When I get back home and I look at Nahum’s twenty-five-page “Proposal for Testing the Energetics of Consciousness and Its Physical Foundation,” I will picture a plate of banana pudding in a box.

Theoretically, Nahum could sacrifice anything from a bacterium on up. He is leaning toward leeches. “I worked with leeches for a long time. They’re slimy and they latch on to you. They’re a very awful organism. I hated those things!” The couple at the table beside us turn to look at the man who hates leeches.

Last question: What does he think the result will be? Does free-floating consciousness energy exist? “My bias is that it does exist,” says Nahum. “But I would never say that I know that.” He puts down his spoon. “Until I prove it.”

4. THE VIENNA SAUSAGE AFFAIR

And Other Dubious Highlights of the Ongoing Effort to See the Soul

THE YEAR WAS 1911. Duncan Macdougall, feeling fairly certain he had proved the existence of the soul (by weighing it), now was determined to see it. He wanted, he said in a newspaper article from that year, to know what color[16] the soul was and how large it was in relation to the body. He wanted to know what route it took on the  way out. Did it emanate from the heart or the top of the head, or did it perhaps escape “from the lips,” like a yawn or a cartoon character’s speech? Ignoring the growing disapproval of hospital and asylum boards, Macdougall recruited yet another batch of fading consumptives.

This time around, the dying men lay on an ordinary bed, in a darkened room. At “the supreme moment,” as Macdougall put it, he aimed a strong beam of light along the length of the patient’s body. First he used a swath of white light, and then he experimented with the individual colors of the spectrum, using a long glass prism to separate the bands of light. He tried it with the spectrum horizontal and then with it vertical. He detected nothing.

Macdougall concluded that the soul’s index of refraction is zero, and since all substances except “the ether of space” give some refraction of light, the soul was therefore made of ether. A word about ether. In pre-Einstein days, ether was an accepted concept in physics. It was thought to be the necessary medium for the transmission of electromagnetic waves (light, sound, radio, et cetera). Ether was invisible and undetectable, and it permeated all forms of matter, from man to ottoman.
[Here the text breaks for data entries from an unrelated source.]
(* ===== verification/Fsm.v ===== *)
(** * The recovery-log state machine (src/v2/pkg/recoverylog/fsm.go, recorded_op_extensions.go,
      applyOperation of playback.go)

    An [FSM] applies recorded file operations in order, by sequence number and checksum, and
    tracks the live file nodes with the segments of log that hold their operations.
    [BuildHints] reduces a state to hints; [NewFSM] prepares a state that follows them. The main
    theorem: playing the log back against its hints rebuilds the state. *)
From S2P Require Import Prelude Encoding Framing Segment.
Local Open Scope Z_scope.

Inductive FsmError :=
| ErrChecksumMismatch
| ErrExpectedHintedFnode
| ErrFnodeNotTracked
| ErrLinkExists
| ErrNoSuchLink
| ErrNotHintedAuthor
| ErrPropertyExists
| ErrWrongSeqNo.

#[global] Instance FsmError_eq_dec : EqDecision FsmError.
Proof. solve_decision. Defined.

(** The union fields are pointers: a path, or a file node with a path. Write has an offset and
    a length, Property a path and its content. *)
Record RecordedOp := mkOp {
  op_SeqNo : Z;
  op_Checksum : Z;
  op_Author : Z;
  op_FirstOffset : Z;
  op_LastOffset : Z;
  op_Create : option string;
  op_Link : option (Z * string);
  op_Unlink : option (Z * string);
  op_Write : option (Z * Z * Z);
  op_Property : option (string * string);
}.

Record fnodeState := mkNode {
  fn_Links : gset string;
  fn_Segments : list Segment;
}.

Record FSM := mkFSM {
  Log : string;
  NextSeqNo : Z;
  NextChecksum : Z;
  Properties : gmap string string;
  LiveNodes : gmap Z fnodeState;
  Links : gmap string Z;
  hintedSegments : list Segment;
  hintedFnodes : list Z;
}.

Record FSMHints := mkHints {
  hi_Log : string;
  hi_LiveNodes : list (Z * list Segment);
  hi_Properties : list (string * string);
}.

(** ** Hints *)

Fixpoint add_segments (set : SegmentSet) (l : list Segment) : outcome (SegmentSet + string) :=
  match l with
  | [] => Ret (inl set)
  | s :: l =>
      let! (set, err) := SegmentSet_Add set s in
      match err with Some e => Ret (inr e) | None => add_segments set l end
  end.
(* ===== verification/Playback.v ===== *)
(** * Playback of a recovery log (src/v2/pkg/recoverylog/playback.go)

    A player reads the operations of a log, applies them to an FSM made of hints, and reenacts
    those that apply on files of a staging directory; at the end it links the files to the paths
    they have in the FSM. What the player waits for (reads of the log, the signal to finish, the
    response to an append) comes from an environment, one step of which is an iteration. *)
From Stdlib Require Import Ascii.
From S2P Require Import Prelude Encoding Protocol Framing Segment Fsm LocalFS.
Local Open Scope Z_scope.

Definition ErrDesyncDetected : error := ErrMsg "detected de-synchronization".
Definition ErrOffsetNotYetAvailable : read_error := ReadError "OFFSET_NOT_YET_AVAILABLE".
Definition ErrOffsetJump : read_error := ReadError "offset jump".

Definition fnodeStagingDir : string := ".fnodes".

Definition extendErr (err : error) (msg : string) : error := ErrWrap msg err.

(** Open files of the nodes that are played back. *)
Abbreviation fnodeFileMap := (gmap Z os_File).

(** [dir] is a path of components already; the decimal name of a node is one. *)
Definition stagedPath (dir : path) (fnode : Z) : path :=
  dir ++ [String.list_ascii_of_string fnodeStagingDir; String.list_ascii_of_string (pretty fnode)].

Definition preparePlayback (dir : path) : os () :=
  RemoveAll dir;;
  MkdirAll (filepath_Join dir fnodeStagingDir).

(** Errors are logged only. *)
Definition cleanupOnAbort (dir : path) (files : list os_File) (w : FS) : FS :=
  let w := foldl (λ w file, fst (Close (Some file) w)) w files in
  fst (RemoveAll dir w).

(** ** One operation *)

Definition create (dir : path) (fnode : Z) (files : fnodeFileMap) : os fnodeFileMap :=
  file ← OpenFile (stagedPath dir fnode);
  mret (<[fnode := file]> files).

Definition unlink (dir : path) (fnode : Z) (fsm : FSM) (files : fnodeFileMap) : os fnodeFileMap :=
  if is_some (LiveNodes fsm !! fnode) then mret files
  else
    Close (files !! fnode);;
    Remove (stagedPath dir fnode);;
    mret (delete fnode files).

(** What [copyFixed] writes to: a file, or nothing. *)
Inductive writer := Discarding | Writing (file : os_File).

Definition writer_Write (out : writer) (b : bytes) (w : FS) : FS * writer * nat * option error :=
  match out with
  | Discarding => (w, out, length b, None)
  | Writing file => let '(w, file, n, err) := file_Write file b w in (w, Writing file, n, err)
  end.

(** The rounds of the loop: each writes a byte at least, or fails. *)
Fixpoint copy_loop (fuel : nat) (out : writer) (br : Reader) (length_ : Z) (w : FS)
    : outcome (FS * Reader * writer * option error) :=
  if length_ =? 0 then Ret (w, br, out, None)
  else
    match fuel with
    | O => Panic "not reached"
    | S fuel =>
        let '(br, _, err) := Peek br 1 in
        match err with
        | Some e => Ret (w, br, out, Some (extendErr (ErrRead e) "Peek"))
        | None =>
            let n := if length_ <? Z.of_nat (length (rd_buf br)) then length_ else Z.of_nat (length (rd_buf br)) in
            if n <? 0 then Panic "bufio: negative count"
            else
              let '(br, b, err) := Peek br (Z.to_nat n) in
              match err with
              | Some _ => Panic "Peek"
              | None =>
                  let '(w, out, n, err) := writer_Write out b w in
                  let br := Discard br n in
                  match err with
                  | Some e => Ret (w, br, out, Some e)
                  | None => copy_loop fuel out br (length_ - Z.of_nat n) w
                  end
              end
        end
    end.

Definition copyFixed (out : writer) (br : Reader) (length_ : Z) (w : FS)
    : outcome (FS * Reader * writer * option error) :=
  copy_loop (S (Z.to_nat length_)) out br length_ w.

(** [op] is the node, offset and length of a write. *)
Definition write (op : Z * Z * Z) (br : Reader) (files : fnodeFileMap) (w : FS)
    : outcome (FS * Reader * fnodeFileMap * option error) :=
  let '(fnode, offset, length_) := op in
  match Seek (files !! fnode) offset w with
  | (w, inr e) => Ret (w, br, files, Some e)
  | (w, inl file) =>
      let! (w, br, out, err) := copyFixed (Writing file) br length_ w in
      let files := match out with Writing file => <[fnode := file]> files | Discarding => files end in
      Ret (w, br, files, err)
  end.

(** What an operation has to do with: the reader, the FSM, the files and their file system. *)
Record playing := mkPlaying {
  p_br : Reader;
  p_fsm : FSM;
  p_files : fnodeFileMap;
  p_fs : FS;
}.

Definition run_os (p : playing) (call : os fnodeFileMap) : playing * option error :=
  match call (p_fs p) with
  | (w, inl files) => (mkPlaying (p_br p) (p_fsm p) files w, None)
  | (w, inr e) => (mkPlaying (p_br p) (p_fsm p) (p_files p) w, Some e)
  end.

Definition reenactOperation (dir : path) (op : RecordedOp) (p : playing) : outcome (playing * option error) :=
  match op_Create op with
  | Some _ => Ret (run_os p (create dir (op_SeqNo op) (p_files p)))
  | None =>
      match op_Unlink op with
      | Some (fnode, _) => Ret (run_os p (unlink dir fnode (p_fsm p) (p_files p)))
      | None =>
          match op_Write op with
          | Some wr =>
              let! (w, br, files, err) := write wr (p_br p) (p_files p) (p_fs p) in
              Ret (mkPlaying br (p_fsm p) files w, err)
          | None => Ret (p, None)
          end
      end
  end.

Definition zeroOp : RecordedOp := mkOp 0 0 0 0 0 None None None None None.

Definition with_offsets (op : RecordedOp) (first last : Z) : RecordedOp :=
  mkOp (op_SeqNo op) (op_Checksum op) (op_Author op) first last
    (op_Create op) (op_Link op) (op_Unlink op) (op_Write op) (op_Property op).

Section player.
(** The generated unmarshaling of operations, which do not implement [Fixup]. *)
Context (UnmarshalOp : bytes → RecordedOp + string).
It was also assumed to be weightless, which threw a hitch into Macdougall’s soul-as-ether idea. Unwilling to abandon his theory, Macdougall went public in 1914 with an “astounding theory,” as one headline put it, about how both ether and souls in fact were subject to the laws of gravity. Because if they weren’t, he reasoned, it would follow that “ever since human beings began to die upon the earth, the complex pathway of the earth around the sun in space… [would be] littered with these… nongravitative spiritual principles.” In other words, if gravity didn’t hold dead souls here on earth, they’d drift away into space, relegated to an eternity among the derelict satellites and NASA detritus. “Can we construct a conception of an orderly future life out of such conditions?”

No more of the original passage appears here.